WORK INSTRUCTION → Nothing but the lines from the one containing "string -> string" to the end of the data should be returned, each exactly as written.

════════

Definition nacked_log (o : nat) (reason : string) (s : DState) : list Event :=
  let l := rlog s ++ [ENack (tag_of s o) false false] in
  match envNack env l with
  | Some _ => l
  | None => l ++ map EMetric (Metrics.Receiver.RecordNack (rMetrics cfg) (queue_ cfg))
              ++ (if bool_decide (reason <> "") then [ELog "rabbitmq receiver: message nacked"] else [])
  end.

Lemma Nack_run o reason s :
  Nack o reason s =
  (envNack env (rlog s ++ [ENack (tag_of s o) false false]),
   (release o (s <| rlog := nacked_log o reason s |>)).2).
Proof.
  unfold Nack, nacked_log. rewrite M_bind_run. unfold gets at 1. rewrite M_bind_run.
  unfold emit at 1, modify at 1. rewrite M_bind_run. unfold gets at 1. cbv beta iota zeta.
  rewrite M_bind_run. unfold rec_set. simpl.
  destruct (envNack env _) as [e|]; simpl.
  - rewrite M_bind_run. unfold rec_set. by destruct (release o _) as [[] ?].
  - rewrite M_bind_run. unfold record_points, modify. unfold when.
    destruct (bool_decide (reason <> "")); unfold emit, modify, rec_set; simpl;
      rewrite M_bind_run, ?app_nil_r, ?app_assoc; by destruct (release o _) as [[] ?].
Qed.

Lemma Valid_run o s :
  Valid o s =
  if match ops s !! o with Some x => bool_decide (oEpoch x <> epoch s) | None => true end
  then ((false, "channel reconnected"), (release o s).2) else ((true, ""), s).
Proof.
  unfold Valid. rewrite M_bind_run. unfold gets.
  destruct (match ops s !! o with Some x => _ | None => _ end); [|done].
  rewrite M_bind_run. by destruct (release o s) as [[] ?].
Qed.

(** ** Invariants of outside code *)

(** A property of states kept by each ops method is kept by outside code. *)
Lemma run_ops_invariant (P : DState -> Prop) o {A} (p : OpsProg A) s :
  (forall s, P s -> P (release o s).2) ->
  (forall s, P s -> P (s <| rlog := rlog s ++ [EAck (tag_of s o) false] |>)) ->
  (forall s reason, P s -> P (s <| rlog := nacked_log o reason s |>)) ->
  P s -> P (run_ops o p s).2.
Proof.
  intros Hrel Hack Hnack. revert s.
  induction p as [a|k IH|k IH|reason k IH|k IH]; intros s Hs; cbn [run_ops]; [done|..];
    rewrite M_bind_run.
  - rewrite Valid_run. destruct (match ops s !! o with Some x => _ | None => _ end);
      apply IH; auto.
  - rewrite Ack_run. cbv zeta. apply IH; auto.
  - rewrite Nack_run. apply IH; auto.
  - apply IH; auto.
Qed.

Lemma run_ops_counted o {A} (p : OpsProg A) s : counted_ok s -> counted_ok (run_ops o p s).2.
Proof. apply run_ops_invariant; [apply release_counted|done|done]. Qed.

Lemma release_frame o s :
  epoch (release o s).2 = epoch s /\ rlog (release o s).2 = rlog s.
Proof.
  unfold release. destruct (ops s !! o) as [x|]; [|done]. by destruct (oReleased x).
Qed.

Lemma run_ops_epoch o {A} (p : OpsProg A) s : epoch (run_ops o p s).2 = epoch s.
Proof.
  apply (run_ops_invariant (fun s' => epoch s' = epoch s)); try done.
  intros s' <-. apply release_frame.
Qed.
End settle.
(* ===== verification/Receiver.v ===== *)
(** * Handling deliveries: src/receiver/receiver.go

    [resolveTopicPart1], [headersToFields] (in Carrier.v) and
    [handleDelivery], which turns one AMQP delivery into one vinculum event
    and answers for the deliveries it does not hand over. The bus's settler
    and the subscriber are parameters ([Bus]): outside code over the ops
    object of Settle.v. The last part is the abstract contract -- a verdict
    per delivery -- and the refinement theorem. *)

From S2P Require Import Prelude GoLib Subscription Carrier Metrics Settle.

(** ** Data *)

(** The topic or an error, and the fields map as the callback leaves it. *)
Definition VinculumTopicFunc : Type :=
  string -> string -> option Fields -> any -> (string + error) * option Fields.

Record Subscription := {
  RoutingKeyPattern : string;
  sVinculumTopicFunc : option VinculumTopicFunc;
}.

Inductive fallbackAction := fallbackNone | fallbackIgnore | fallbackError.

#[export] Instance fallbackAction_eq_dec : EqDecision fallbackAction.
Proof. solve_decision. Defined.

(** The rest of the receiver's configuration. *)
Record RouteCfg := {
  subscriptions : list Subscription;
  defaultXform : DefaultRoutingKeyTransform;
  wireFormat : WireFormat;
  onDecodeError : bool;
}.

════════

ANSWER TO THE EXERCISE →
  string -> string -> option Fields -> any -> (string + error) * option Fields.

Record Subscription := {
  RoutingKeyPattern : string;
  sVinculumTopicFunc : option VinculumTopicFunc;
}.

Inductive fallbackAction := fallbackNone | fallbackIgnore | fallbackError.

#[export] Instance fallbackAction_eq_dec : EqDecision fallbackAction.
Proof. solve_decision. Defined.

(** The rest of the receiver's configuration. *)
Record RouteCfg := {
  subscriptions : list Subscription;
  defaultXform : DefaultRoutingKeyTransform;
  wireFormat : WireFormat;
  onDecodeError : bool;
}.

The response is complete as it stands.